(* ===== verification/NixWire.v ===== *)
(** * Nix formats: the worker protocol's wire primitives

    [src/rio-nix/src/protocol/wire/{mod,framed}.rs]: integers, padded strings,
    string collections with their budget, and framed byte streams read eagerly
    and written. *)

From S2P Require Import Prelude NixBytes NixNar.

#[local] Open Scope Z_scope.

Definition MAX_STRING_LEN : Z := 64 * 1024 * 1024.
Definition MAX_COLLECTION_COUNT : Z := 1048576.
Definition MAX_COLLECTION_TOTAL_BYTES : Z := 64 * 1024 * 1024.
Definition READ_CHUNK : Z := 64 * 1024.
Definition MAX_FRAMED_TOTAL : Z := 4 * 1024 * 1024 * 1024.
Definition MAX_FRAME_SIZE : Z := 64 * 1024 * 1024.

Module WireError.
Inductive WireError : Type :=
| Io_UnexpectedEof
| Io_Other
| StringTooLong (n : Z)
| CollectionTooLarge (n : Z)
| CollectionPayloadTooLarge (n : Z)
| NonZeroPadding (n : Z)
| InvalidUtf8
| InvalidNarHash
| FrameTooLarge (n : Z)
| FramedStreamTooLarge (n : Z).
End WireError.
Abbreviation WireError := WireError.WireError.

Definition Recv (A : Type) : Type := Reader -> (A * Reader) + WireError.

#[export] Instance Recv_ret : MRet Recv := fun A a r => inl (a, r).
#[export] Instance Recv_bind : MBind Recv := fun A B f m r =>
  match m r with inl (a, r') => f a r' | inr e => inr e end.

Definition wfail {A} (e : WireError) : Recv A := fun _ => inr e.

(** [read_exact]. *)
Definition recv_exact (n : Z) : Recv bytes := fun r =>
  match read_exact n r with inl x => inl x | inr _ => inr WireError.Io_UnexpectedEof end.

(** ** Reading *)

Definition recv_u64 : Recv Z := b ← recv_exact 8; mret (from_le_bytes b).

Definition recv_bool : Recv bool := v ← recv_u64; mret (negb (v =? 0)).

(** [read_exact_growing]: the bytes appended, in steps of [READ_CHUNK]. *)
Fixpoint growing_loop (fuel : nat) (len : Z) (buf : bytes) : Recv bytes :=
  match fuel with
  | 0%nat => mret buf
  | S fuel =>
      if 0 <? len then
        let k := Z.min len READ_CHUNK in
        b ← recv_exact k;
        growing_loop fuel (len - k) (buf ++ b)
      else mret buf
  end.

Definition read_exact_growing (len : Z) (buf : bytes) : Recv bytes :=
  growing_loop (S (Z.to_nat (len / READ_CHUNK))) len buf.

Definition read_padded_body (len : Z) : Recv bytes :=
  if len =? 0 then mret []
  else
    buf ← read_exact_growing len [];
    pad_buf ← recv_exact (padding_len len);
    if existsb (fun b => negb (b =? 0)) pad_buf then wfail (WireError.NonZeroPadding len) else mret buf.

Definition read_bytes : Recv bytes :=
  len ← recv_u64;
  if MAX_STRING_LEN <? len then wfail (WireError.StringTooLong len) else read_padded_body len.

Definition recv_utf8 (b : bytes) : Recv bytes :=
  if utf8_valid b then mret b else wfail WireError.InvalidUtf8.

Definition recv_string : Recv bytes := b ← read_bytes; recv_utf8 b.

(** One element of a collection and the budget that is left. *)
Definition read_string_budgeted (budget : Z) : Recv (bytes * Z) :=
  len ← recv_u64;
  if MAX_STRING_LEN <? len then wfail (WireError.StringTooLong len)
  else if budget <? len then wfail (WireError.CollectionPayloadTooLarge (MAX_COLLECTION_TOTAL_BYTES - budget + len))
  else
    b ← read_padded_body len;
    s ← recv_utf8 b;
    mret (s, budget - len).

Fixpoint strings_loop (count : nat) (budget : Z) (result : list bytes) : Recv (list bytes) :=
  match count with
  | 0%nat => mret result
  | S count =>
      sb ← read_string_budgeted budget;
      strings_loop count (snd sb) (result ++ [fst sb])
  end.

Definition read_strings : Recv (list bytes) :=
  count ← recv_u64;
  if MAX_COLLECTION_COUNT <? count then wfail (WireError.CollectionTooLarge count)
  else strings_loop (Z.to_nat count) MAX_COLLECTION_TOTAL_BYTES [].

Fixpoint pairs_loop (count : nat) (budget : Z) (result : list (bytes * bytes)) : Recv (list (bytes * bytes)) :=
  match count with
  | 0%nat => mret result
  | S count =>
      k ← read_string_budgeted budget;
      v ← read_string_budgeted (snd k);
      pairs_loop count (snd v) (result ++ [(fst k, fst v)])
  end.

Definition read_string_pairs : Recv (list (bytes * bytes)) :=
  count ← recv_u64;
  if MAX_COLLECTION_COUNT <? count then wfail (WireError.CollectionTooLarge count)
  else pairs_loop (Z.to_nat count) MAX_COLLECTION_TOTAL_BYTES [].

(** ** Writing: the bytes emitted, or the refusal *)

Definition send_bool (b : bool) : bytes := write_u64 (if b then 1 else 0).

Definition send_bytes (data : bytes) : bytes + WireError :=
  let len := Z.of_nat (length data) in
  if MAX_STRING_LEN <? len then inr (WireError.StringTooLong len)
  else inl (write_u64 len ++ (if bytes_eqb data [] then [] else data ++ zero_pad len)).

(** The items in turn, up to the first refusal. *)
Fixpoint send_all (items : list bytes) : bytes + WireError :=
  match items with
  | [] => inl []
  | x :: items =>
      match send_bytes x with
      | inr e => inr e
      | inl a => match send_all items with inl b => inl (a ++ b) | inr e => inr e end
      end
  end.

Definition send_counted (count : Z) (items : list bytes) : bytes + WireError :=
  if MAX_COLLECTION_COUNT <? count then inr (WireError.CollectionTooLarge count)
  else match send_all items with inl b => inl (write_u64 count ++ b) | inr e => inr e end.

Definition write_strings (items : list bytes) : bytes + WireError :=
  send_counted (Z.of_nat (length items)) items.

Definition write_string_pairs (pairs : list (bytes * bytes)) : bytes + WireError :=
  send_counted (Z.of_nat (length pairs)) (flat_map (fun kv => [fst kv; snd kv]) pairs).

(** ** Framed streams *)

(** The loop of [read_framed_stream]; every round consumes a header. *)
Fixpoint framed_loop (fuel : nat) (result : bytes) : Recv bytes :=
  match fuel with
  | 0%nat => wfail WireError.Io_UnexpectedEof
  | S fuel =>
      frame_len ← recv_u64;
      if frame_len =? 0 then mret result
      else if MAX_FRAME_SIZE <? frame_len then wfail (WireError.FrameTooLarge frame_len)
      else
        let total := Z.of_nat (length result) + frame_len in
        if MAX_FRAMED_TOTAL <? total then wfail (WireError.FramedStreamTooLarge total)
        else result ← read_exact_growing frame_len result; framed_loop fuel result
  end.

Definition read_framed_stream : Recv bytes := fun r => framed_loop (S (length (rest r))) [] r.

(** [slice::chunks]; [None] is its panic on size zero. *)
Fixpoint chunks_loop (fuel : nat) (size : nat) (data : bytes) : list bytes :=
  match fuel, data with
  | S fuel, _ :: _ => take size data :: chunks_loop fuel size (drop size data)
  | _, _ => []
  end.

Definition chunks (size : nat) (data : bytes) : option (list bytes) :=
  match size with 0%nat => None | _ => Some (chunks_loop (length data) size data) end.

Definition frame_bytes (chunk : bytes) : bytes := write_u64 (Z.of_nat (length chunk)) ++ chunk.

(** Frames and the sentinel. *)
Definition frames (cs : list bytes) : bytes := flat_map frame_bytes cs ++ write_u64 0.

Definition write_framed_stream (data : bytes) (chunk_size : nat) : option bytes := option_map frames (chunks chunk_size data).

(** ** Reading what was written *)

Lemma recv_bind_inl {A B} (m : Recv A) (f : A -> Recv B) r b r' :
  (x ← m; f x) r = inl (b, r') <-> exists a r1, m r = inl (a, r1) /\ f a r1 = inl (b, r').
Proof. unfold mbind, Recv_bind. destruct (m r) as [[a r1]|e]; naive_solver. Qed.

Lemma recv_ret_inl {A} (a b : A) r r' : (mret a : Recv A) r = inl (b, r') <-> b = a /\ r' = r.
Proof. unfold mret, Recv_ret. naive_solver. Qed.

Lemma wfail_inl {A} e r (a : A) r' : wfail e r = inl (a, r') <-> False.
Proof. unfold wfail. naive_solver. Qed.

Lemma recv_exact_inl n r b r' :
  0 <= n -> recv_exact n r = inl (b, r') <-> Z.of_nat (length b) = n /\ adv r b r'.
Proof.
  intros Hn. rewrite <- read_exact_inl by done. unfold recv_exact. destruct (read_exact n r); naive_solver.
Qed.

Lemma recv_u64_inl r v r' :
  reader_ok r -> recv_u64 r = inl (v, r') <-> 0 <= v < 2 ^ 64 /\ adv r (write_u64 v) r'.
Proof.
  intros Hr. rewrite <- read_u64_inl by done. unfold recv_u64, read_u64, recv_exact, mbind, Recv_bind, Read_bind.
  destruct (read_exact 8 r) as [[b r1]|e]; [unfold mret, Recv_ret, Read_ret; naive_solver|split; done].
Qed.

Lemma u64_bind {B} (k : Z -> Recv B) r b r' :
  reader_ok r ->
  (v ← recv_u64; k v) r = inl (b, r') <->
  exists v r1, 0 <= v < 2 ^ 64 /\ adv r (write_u64 v) r1 /\ reader_ok r1 /\ k v r1 = inl (b, r').
Proof.
  intros Hr. rewrite recv_bind_inl. setoid_rewrite recv_u64_inl; [|done]. split.
  - intros (v & r1 & [Hv Ha] & Hk). exists v, r1. split; [done|]. split; [done|]. split; [|done].
    exact (proj1 (adv_ok _ _ _ Ha Hr)).
  - intros (v & r1 & Hv & Ha & _ & Hk). by exists v, r1.
Qed.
::::::::
§ **Instructions to follow**: The listing above holds a line with "and written. *)" and a line with "Abbreviation WireError := WireError.WireError.". Print the stretch from the first through the second, exactly and alone.

§ **Written answer**:
    and written. *)

From S2P Require Import Prelude NixBytes NixNar.

#[local] Open Scope Z_scope.

Definition MAX_STRING_LEN : Z := 64 * 1024 * 1024.
Definition MAX_COLLECTION_COUNT : Z := 1048576.
Definition MAX_COLLECTION_TOTAL_BYTES : Z := 64 * 1024 * 1024.
Definition READ_CHUNK : Z := 64 * 1024.
Definition MAX_FRAMED_TOTAL : Z := 4 * 1024 * 1024 * 1024.
Definition MAX_FRAME_SIZE : Z := 64 * 1024 * 1024.

Module WireError.
Inductive WireError : Type :=
| Io_UnexpectedEof
| Io_Other
| StringTooLong (n : Z)
| CollectionTooLarge (n : Z)
| CollectionPayloadTooLarge (n : Z)
| NonZeroPadding (n : Z)
| InvalidUtf8
| InvalidNarHash
| FrameTooLarge (n : Z)
| FramedStreamTooLarge (n : Z).
End WireError.
Abbreviation WireError := WireError.WireError.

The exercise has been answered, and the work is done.